To do: Locate every line below that contains the word "simpl" and copy it.

┄┄┄┄┄┄

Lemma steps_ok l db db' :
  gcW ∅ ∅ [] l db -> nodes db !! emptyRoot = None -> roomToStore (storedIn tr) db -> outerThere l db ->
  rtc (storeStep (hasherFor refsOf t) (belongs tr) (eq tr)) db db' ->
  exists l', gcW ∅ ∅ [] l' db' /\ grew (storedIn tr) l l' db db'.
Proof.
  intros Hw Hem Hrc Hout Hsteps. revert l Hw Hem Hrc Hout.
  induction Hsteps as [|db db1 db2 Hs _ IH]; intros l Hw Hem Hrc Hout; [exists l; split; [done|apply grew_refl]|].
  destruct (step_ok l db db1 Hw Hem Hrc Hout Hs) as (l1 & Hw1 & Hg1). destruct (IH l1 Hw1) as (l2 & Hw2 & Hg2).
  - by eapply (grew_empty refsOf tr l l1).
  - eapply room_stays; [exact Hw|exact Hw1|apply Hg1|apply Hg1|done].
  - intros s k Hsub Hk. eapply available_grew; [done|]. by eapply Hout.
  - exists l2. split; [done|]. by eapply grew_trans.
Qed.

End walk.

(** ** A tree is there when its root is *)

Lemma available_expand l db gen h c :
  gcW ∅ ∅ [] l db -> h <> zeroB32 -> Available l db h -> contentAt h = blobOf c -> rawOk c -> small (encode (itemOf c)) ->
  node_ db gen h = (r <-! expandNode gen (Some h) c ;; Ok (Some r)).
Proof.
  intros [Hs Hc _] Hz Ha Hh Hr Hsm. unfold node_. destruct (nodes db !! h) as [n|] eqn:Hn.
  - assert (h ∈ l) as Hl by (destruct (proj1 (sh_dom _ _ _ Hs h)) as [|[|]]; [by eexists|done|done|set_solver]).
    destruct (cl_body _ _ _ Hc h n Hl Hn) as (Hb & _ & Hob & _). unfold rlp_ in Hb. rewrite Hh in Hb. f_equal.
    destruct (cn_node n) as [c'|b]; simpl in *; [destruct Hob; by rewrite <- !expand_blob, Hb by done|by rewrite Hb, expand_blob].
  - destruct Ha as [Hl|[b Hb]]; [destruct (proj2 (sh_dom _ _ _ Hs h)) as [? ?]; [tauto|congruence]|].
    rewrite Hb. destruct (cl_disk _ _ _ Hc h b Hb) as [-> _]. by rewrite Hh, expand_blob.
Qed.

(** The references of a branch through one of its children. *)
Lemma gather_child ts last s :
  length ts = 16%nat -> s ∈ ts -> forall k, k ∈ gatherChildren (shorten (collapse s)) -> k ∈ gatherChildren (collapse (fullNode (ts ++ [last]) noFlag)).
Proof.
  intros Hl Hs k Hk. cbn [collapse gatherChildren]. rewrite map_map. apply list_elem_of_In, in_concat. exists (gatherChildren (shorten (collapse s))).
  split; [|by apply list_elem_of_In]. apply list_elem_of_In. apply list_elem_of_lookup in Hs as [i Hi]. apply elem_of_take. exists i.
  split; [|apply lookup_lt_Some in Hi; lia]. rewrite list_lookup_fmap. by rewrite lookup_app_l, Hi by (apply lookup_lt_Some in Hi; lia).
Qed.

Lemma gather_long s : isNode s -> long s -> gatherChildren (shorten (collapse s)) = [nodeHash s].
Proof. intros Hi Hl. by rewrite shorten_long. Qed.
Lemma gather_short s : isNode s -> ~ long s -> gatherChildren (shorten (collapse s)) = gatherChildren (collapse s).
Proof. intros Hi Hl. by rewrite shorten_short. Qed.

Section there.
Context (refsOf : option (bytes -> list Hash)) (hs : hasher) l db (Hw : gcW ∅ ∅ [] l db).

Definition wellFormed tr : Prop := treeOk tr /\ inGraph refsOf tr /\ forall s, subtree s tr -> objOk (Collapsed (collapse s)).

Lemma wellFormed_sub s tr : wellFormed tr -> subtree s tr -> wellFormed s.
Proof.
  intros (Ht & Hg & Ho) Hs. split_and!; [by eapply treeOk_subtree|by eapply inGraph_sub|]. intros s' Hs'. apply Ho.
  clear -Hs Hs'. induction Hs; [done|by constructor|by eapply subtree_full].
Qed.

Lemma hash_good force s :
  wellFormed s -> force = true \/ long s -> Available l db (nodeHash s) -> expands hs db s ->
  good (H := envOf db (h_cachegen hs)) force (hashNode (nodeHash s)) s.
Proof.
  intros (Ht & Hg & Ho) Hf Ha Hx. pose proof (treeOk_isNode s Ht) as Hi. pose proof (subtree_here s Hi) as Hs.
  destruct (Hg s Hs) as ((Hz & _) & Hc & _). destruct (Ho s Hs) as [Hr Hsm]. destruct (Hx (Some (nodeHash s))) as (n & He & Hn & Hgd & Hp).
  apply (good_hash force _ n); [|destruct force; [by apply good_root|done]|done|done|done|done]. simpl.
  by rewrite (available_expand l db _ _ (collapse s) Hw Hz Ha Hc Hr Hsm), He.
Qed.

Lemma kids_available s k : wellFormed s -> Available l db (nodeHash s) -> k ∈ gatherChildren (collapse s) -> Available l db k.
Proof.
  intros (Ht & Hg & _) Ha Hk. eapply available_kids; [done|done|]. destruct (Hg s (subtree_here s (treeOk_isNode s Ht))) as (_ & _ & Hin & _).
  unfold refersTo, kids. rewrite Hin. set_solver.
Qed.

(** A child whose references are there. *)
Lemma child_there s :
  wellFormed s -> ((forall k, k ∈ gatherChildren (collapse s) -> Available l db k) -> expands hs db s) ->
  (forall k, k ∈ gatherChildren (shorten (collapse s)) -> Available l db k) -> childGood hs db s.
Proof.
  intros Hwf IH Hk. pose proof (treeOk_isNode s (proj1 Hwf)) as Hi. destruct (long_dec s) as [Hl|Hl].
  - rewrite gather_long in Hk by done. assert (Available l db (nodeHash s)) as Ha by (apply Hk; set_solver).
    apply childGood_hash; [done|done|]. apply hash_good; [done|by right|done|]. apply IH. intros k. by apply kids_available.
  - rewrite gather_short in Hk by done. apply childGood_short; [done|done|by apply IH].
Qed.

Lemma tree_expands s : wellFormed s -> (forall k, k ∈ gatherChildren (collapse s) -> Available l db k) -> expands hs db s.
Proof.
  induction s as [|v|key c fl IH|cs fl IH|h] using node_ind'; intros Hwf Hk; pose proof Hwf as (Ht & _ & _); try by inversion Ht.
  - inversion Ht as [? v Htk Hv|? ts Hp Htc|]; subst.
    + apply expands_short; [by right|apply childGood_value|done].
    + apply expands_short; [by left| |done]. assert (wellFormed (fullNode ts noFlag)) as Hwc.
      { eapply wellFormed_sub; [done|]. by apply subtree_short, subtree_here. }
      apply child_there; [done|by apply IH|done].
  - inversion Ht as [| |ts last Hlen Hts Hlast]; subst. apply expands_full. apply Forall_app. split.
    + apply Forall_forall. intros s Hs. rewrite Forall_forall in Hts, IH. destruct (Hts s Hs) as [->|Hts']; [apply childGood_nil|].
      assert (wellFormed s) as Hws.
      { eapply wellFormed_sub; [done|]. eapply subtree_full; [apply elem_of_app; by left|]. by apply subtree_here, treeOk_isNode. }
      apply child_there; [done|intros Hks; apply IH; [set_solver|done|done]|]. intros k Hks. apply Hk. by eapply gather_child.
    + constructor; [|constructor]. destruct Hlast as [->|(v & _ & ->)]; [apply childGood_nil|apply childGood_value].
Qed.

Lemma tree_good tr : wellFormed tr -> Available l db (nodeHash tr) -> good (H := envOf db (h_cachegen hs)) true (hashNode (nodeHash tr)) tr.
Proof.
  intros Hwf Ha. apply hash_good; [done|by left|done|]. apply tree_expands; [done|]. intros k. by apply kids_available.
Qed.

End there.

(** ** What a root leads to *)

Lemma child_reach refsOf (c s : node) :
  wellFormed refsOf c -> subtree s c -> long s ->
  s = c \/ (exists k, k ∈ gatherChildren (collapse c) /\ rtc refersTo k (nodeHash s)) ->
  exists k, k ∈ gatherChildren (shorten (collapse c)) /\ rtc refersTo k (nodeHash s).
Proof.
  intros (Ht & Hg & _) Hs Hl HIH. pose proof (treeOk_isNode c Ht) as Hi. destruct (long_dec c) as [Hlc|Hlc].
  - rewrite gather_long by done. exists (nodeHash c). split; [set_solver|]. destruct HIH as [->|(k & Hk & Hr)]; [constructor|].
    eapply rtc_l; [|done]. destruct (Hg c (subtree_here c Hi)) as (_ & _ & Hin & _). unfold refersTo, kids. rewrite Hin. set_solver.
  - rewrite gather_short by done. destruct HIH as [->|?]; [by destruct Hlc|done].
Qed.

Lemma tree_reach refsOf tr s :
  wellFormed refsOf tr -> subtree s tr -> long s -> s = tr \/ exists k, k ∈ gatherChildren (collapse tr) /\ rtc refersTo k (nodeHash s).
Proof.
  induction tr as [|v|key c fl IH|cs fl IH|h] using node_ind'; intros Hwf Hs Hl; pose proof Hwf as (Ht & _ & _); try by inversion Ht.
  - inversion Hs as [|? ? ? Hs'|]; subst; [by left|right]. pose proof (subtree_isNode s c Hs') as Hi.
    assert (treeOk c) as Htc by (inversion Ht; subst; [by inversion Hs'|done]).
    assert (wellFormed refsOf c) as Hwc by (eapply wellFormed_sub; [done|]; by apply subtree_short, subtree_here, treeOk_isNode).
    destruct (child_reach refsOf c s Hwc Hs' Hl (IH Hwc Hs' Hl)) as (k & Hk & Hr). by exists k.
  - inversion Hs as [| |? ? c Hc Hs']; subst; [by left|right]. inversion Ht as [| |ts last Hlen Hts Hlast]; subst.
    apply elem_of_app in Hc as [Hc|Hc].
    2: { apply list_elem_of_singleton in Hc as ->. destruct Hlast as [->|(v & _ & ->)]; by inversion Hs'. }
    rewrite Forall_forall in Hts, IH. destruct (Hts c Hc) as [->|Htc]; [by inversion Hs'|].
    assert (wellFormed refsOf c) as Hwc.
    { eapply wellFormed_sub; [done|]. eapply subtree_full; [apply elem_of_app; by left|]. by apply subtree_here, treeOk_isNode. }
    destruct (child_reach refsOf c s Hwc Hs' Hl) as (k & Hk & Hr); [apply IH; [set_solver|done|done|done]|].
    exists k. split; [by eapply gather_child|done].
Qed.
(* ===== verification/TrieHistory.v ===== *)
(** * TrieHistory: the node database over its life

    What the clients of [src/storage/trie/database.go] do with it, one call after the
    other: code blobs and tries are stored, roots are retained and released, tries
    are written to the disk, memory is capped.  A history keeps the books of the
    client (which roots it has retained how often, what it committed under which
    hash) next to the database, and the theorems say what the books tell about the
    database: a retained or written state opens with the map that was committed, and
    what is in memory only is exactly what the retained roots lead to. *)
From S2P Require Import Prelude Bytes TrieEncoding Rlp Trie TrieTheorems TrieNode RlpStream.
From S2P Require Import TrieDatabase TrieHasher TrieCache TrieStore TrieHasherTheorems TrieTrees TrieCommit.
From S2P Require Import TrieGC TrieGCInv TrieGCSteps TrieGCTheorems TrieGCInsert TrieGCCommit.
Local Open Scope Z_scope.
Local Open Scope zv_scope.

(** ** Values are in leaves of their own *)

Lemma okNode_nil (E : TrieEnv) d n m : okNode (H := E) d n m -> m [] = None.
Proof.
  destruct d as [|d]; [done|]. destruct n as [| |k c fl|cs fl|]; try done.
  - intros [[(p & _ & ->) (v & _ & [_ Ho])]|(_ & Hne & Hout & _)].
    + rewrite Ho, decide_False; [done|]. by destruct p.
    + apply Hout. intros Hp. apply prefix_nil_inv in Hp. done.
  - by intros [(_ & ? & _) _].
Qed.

┄┄┄┄┄┄

Task result:
    destruct (cn_node n) as [c'|b]; simpl in *; [destruct Hob; by rewrite <- !expand_blob, Hb by done|by rewrite Hb, expand_blob].
  apply (good_hash force _ n); [|destruct force; [by apply good_root|done]|done|done|done|done]. simpl.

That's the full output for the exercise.